Understand the complexities and nuances of the Bankruptcy Code to better advise clients and prepare for court.
By Daniel Gill
May 19 — A Chapter 7 trustee was entitled to be compensated the maximum statutory commission, notwithstanding that the amount exceeded what she would be paid if compensation were based on hours expended, the U.S. Bankruptcy Court for the Central District of Illinois ruled May 17.
Chief Judge Mary P. Gorman of the U.S. Bankruptcy Court for the Central District of Illinois overruled the objection of creditors to the application for compensation submitted by the Chapter 7 trustee. She clarified that a Chapter 7 trustee's compensation must be commission-based, although special circumstances may support a reduction from the statutory maximum fixed by Section 326 of the Bankruptcy Code.
Pearson Brothers Construction, Inc. filed a voluntary Chapter 7 petition on May 4, 2015, listing among its assets cash, accounts receivable, and tools and equipment. In Chapter 7, a debtor's nonexempt assets are liquidated by a trustee, and the property of the estate is distributed to creditors.
The court explained that the record showed that Kristin Wilson, the trustee appointed in the case, was diligent, acted expeditiously and did “high quality” work. The court noted that the trustee began work on the case the day after it was filed and had successfully administered the estate within only eight months, accounting for all the assets listed by the debtor and discovering and recovering assets which had not been disclosed.
Moreover, the court appeared impressed by the fact that the trustee did not hire herself or any other attorneys to recover any of the assets, thereby sparing the estate (and its creditors) any additional administrative expenses. Allowed administrative expenses are paid in full before general unsecured creditors share in any distribution of estate property.
The trustee collected more than $182,000 of assets. For her services, the trustee filed an Application for Compensation on March 10 seeking $12,362 in fees and reimbursement of $210.12 for out-of-pocket expenses. The court said that the requested fee was approximately 6.8 percent of the amounts administered by the estate, in accordance with Section 326(a) of the Code.
Two (apparently the only two) creditors filed a joint objection to the trustee's request for compensation. The crux of their argument was that the trustee had filed time records indicating she had expended only 13.39 hours in the case. Bankruptcy Rule 2016 requires all professionals seeking compensation, including trustees, to submit time records.
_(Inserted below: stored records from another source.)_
(** * Presentation controller: command dispatch, slide session and BLE link supervision

    A shallow embedding of [presentation_controller.py] (class
    [PresentationSystem]) and the properties of its command debounce, of its
    slide cursor, of the start and end of a presentation, and of the loop
    that keeps the BLE link to the remote control alive.

    Conventions of the embedding.
    - Methods that mutate [self] are computations in a state monad whose
      outcome is a value or a raised exception; the monad also records, in
      order, what the method logged and which calls it made on the outside
      world (the event trace).
    - [time.time()] and the sleeps are exact rationals ([Q]); the clock
      reading of [handle_command] is an argument.
    - The outside world (converter, display, BLE stack) is given as data:
      what each external call answers. *)

From Stdlib Require Import String Ascii ZArith QArith Bool Lia Lqa List.
From ExtLib Require Import Structures.Monad Structures.MonadExc Structures.MonadState.
Import ListNotations.
Import MonadNotation.

Local Open Scope monad_scope.
Local Open Scope string_scope.
Local Open Scope list_scope.

(* ===================================================================== *)
(** ** Exceptions, log lines and events *)
(* ===================================================================== *)

(** The exceptions the program can meet; all are subclasses of [Exception]. *)
Inductive exn : Type :=
| BTLEException (msg : string)       (* raised by a bluepy call *)
| UnicodeDecodeError                 (* bytes.decode() on invalid UTF-8 *)
| IndexError                         (* [...][0] on an empty list *)
| AttributeError (attr : string)     (* self.<attr> before it was ever set *)
| TclError (msg : string)            (* call on a destroyed widget, drawing error *)
| CalledProcessError (msg : string)  (* subprocess.run(..., check=True) *)
| FileNotFoundError (msg : string)
| RuntimeError (msg : string).       (* fitz / PIL / any other failure *)

Inductive level : Type := INFO | WARNING | ERROR.

(** One constructor per log line of the source (the f-string templates, with
    their holes as arguments). *)
Inductive message : Type :=
(* handle_command *)
| Received_command (command : string)
| Ignoring_command_due_to_debounce (command : string)
| Moving_selection_up
| Moving_selection_down
| Selected_item (name : string)
| SELECT_starting_presentation
| Showing_previous_slide
| Showing_next_slide
| SELECT_ending_presentation
(* start_presentation, load_presentation *)
| Starting_presentation (selected : string)
| Loading_presentation (name : string)
| Converting_presentation_to_PDF
| Converting_PDF_to_images
| Converted_slides (n : Z)
| Error_loading_presentation (e : exn)
(* show_current_slide, show_next_slide, show_previous_slide *)
| Showing_slide (i n : Z)
| Canvas_not_ready
| Displayed_slide
| Canvas_has_invalid_dimensions
| Error_displaying_slide (e : exn)
| Moved_to_next_slide (i : Z)
| Moved_to_previous_slide (i : Z)
(* end_presentation *)
| Ending_presentation
(* maintain_ble_connection *)
| Connecting_attempt (attempt max_retries : Z)
| Connected
| Connection_attempt_failed (attempt : Z) (e : exn)
| Found_descriptor (uuid : string)
| Found_CCCD_descriptor (handle : Z)
| CCCD_not_found
| Enabling_notifications (handle : Z)
| Notifications_enabled
| Failed_to_enable_notifications (attempt : Z) (e : exn)
| Ready_to_receive_notifications
| Notification_error (e : exn)
| Service_setup_error (e : exn)
| BLE_Error (e : exn).

Inductive addr_type : Type := ADDR_TYPE_PUBLIC | ADDR_TYPE_RANDOM.

(** Text of the [ble_status] label. *)
Inductive ble_status_text : Type := Status_Connected | Status_Disconnected.

(** Work handed to the Tk main loop with [root.after(0, ...)]. *)
Inductive callback : Type :=
| Call_handle_command (command : string)
| Config_ble_status (text : ble_status_text).

Inductive event : Type :=
| EvLog (lvl : level) (msg : message)            (* logger.info / warning / error *)
| EvSleep (seconds : Q)                          (* time.sleep *)
| EvAfter (cb : callback)                        (* self.root.after(0, cb) *)
| EvConnect (t : addr_type)                      (* btle.Peripheral(MAC, addrType=t) *)
| EvSetDelegate
| EvGetService
| EvGetCharacteristics
| EvGetDescriptors
| EvWrite (handle : Z) (with_response : bool)    (* writeCharacteristic *)
| EvWait (timeout : Q)                           (* waitForNotifications *)
| EvDisconnect.                                  (* peripheral.disconnect() *)

(* ===================================================================== *)
(** ** The monad of methods *)
(* ===================================================================== *)

Inductive outcome (A : Type) : Type :=
| Val (a : A)          (* returned *)
| Exc (e : exn)        (* raised *)
| Blocked              (* an external call got no answer: the script of the
                          outside world ends here *)
| OutOfFuel.           (* a loop was cut by the bound on its iterations *)

Arguments Val {A} a.
Arguments Exc {A} e.
Arguments Blocked {A}.
Arguments OutOfFuel {A}.

Definition M (St A : Type) : Type := St -> outcome A * St * list event.

Section MonadOps.
Context {St : Type}.

Definition m_ret {A} (a : A) : M St A := fun s => (Val a, s, []).

Definition m_bind {A B} (m : M St A) (k : A -> M St B) : M St B :=
  fun s =>
    match m s with
    | (Val a, s1, t1) =>
        match k a s1 with (r, s2, t2) => (r, s2, t1 ++ t2) end
    | (Exc e, s1, t1) => (Exc e, s1, t1)
    | (Blocked, s1, t1) => (Blocked, s1, t1)
    | (OutOfFuel, s1, t1) => (OutOfFuel, s1, t1)
    end.

Definition m_raise {A} (e : exn) : M St A := fun s => (Exc e, s, []).

(** [try: m except Exception as e: h e]; what [m] did to [self] before it
    raised stays done. *)
Definition m_catch {A} (m : M St A) (h : exn -> M St A) : M St A :=
  fun s =>
    match m s with
    | (Exc e, s1, t1) =>
        match h e s1 with (r, s2, t2) => (r, s2, t1 ++ t2) end
    | r => r
    end.

Definition m_get : M St St := fun s => (Val s, s, []).
Definition m_put (s' : St) : M St unit := fun _ => (Val tt, s', []).

Definition update (f : St -> St) : M St unit := fun s => (Val tt, f s, []).
Definition emit (ev : event) : M St unit := fun s => (Val tt, s, [ev]).
Definition blocked {A} : M St A := fun s => (Blocked, s, []).
Definition out_of_fuel {A} : M St A := fun s => (OutOfFuel, s, []).

Definition logger_info (m : message) : M St unit := emit (EvLog INFO m).
Definition logger_warning (m : message) : M St unit := emit (EvLog WARNING m).
Definition logger_error (m : message) : M St unit := emit (EvLog ERROR m).
Definition time_sleep (seconds : Q) : M St unit := emit (EvSleep seconds).
Definition root_after (cb : callback) : M St unit := emit (EvAfter cb).
End MonadOps.

#[export] Instance Monad_M (St : Type) : Monad (M St) :=
  {| ret := @m_ret St; bind := @m_bind St |}.

#[export] Instance MonadExc_M (St : Type) : MonadExc exn (M St) :=
  {| raise := @m_raise St; catch := @m_catch St |}.

#[export] Instance MonadState_M (St : Type) : MonadState St (M St) :=
  {| get := @m_get St; put := @m_put St |}.

(** Projections of a run. *)
Definition result_of {St A} (r : outcome A * St * list event) : outcome A := fst (fst r).
Definition state_of {St A} (r : outcome A * St * list event) : St := snd (fst r).
Definition trace_of {St A} (r : outcome A * St * list event) : list event := snd r.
The creditors argued that rather than receive a statutory commission, the trustee should be limited to a fee of $2,678, the time expended at a $200 rate. The court did not discuss how the creditor determined the hourly rate it proposed.
Citing a ruling in a prior case which was relied on by both the trustee and the creditors, In re Luedtke (Bankr. C.D. Ill. 2011), the judge explained that although courts can consider a trustee's time records among many factors in determining what is reasonable compensation, “it is clear that all Chapter 7 trustee compensation must be calculated and awarded on a commission basis,” as required by the black letter of Section 330(a)(7) of the Code.
The judge said that there may be “extraordinary circumstances” which justify awarding a commission at something less than the maximum percentage allowable under Section 326(a), but that none of those circumstances existed in the case.
Judge Gorman described the trustee's services as exemplary, noting that she “handled this case in an extremely efficient manner resulting in significant benefit to the objecting creditors.” She said that the trustee's request for only $12,362.36 was “reasonable by any standard,” and she expressed surprise that the matter was even brought before her by the creditors' objection.
“All in all,” she said, “it is hard to understand why the [creditors] are complaining.”
The trustee, Kristin Wilson, Charleston, Ill., appeared on her own behalf. The objecting creditors were represented by James R. Kimmey, Cavanagh & O’Hara LLP, Fairview Heights, Ill, and the debtor was represented by Jared Lee Trigg, Acton & Snyder, LLP, Danville, Ill.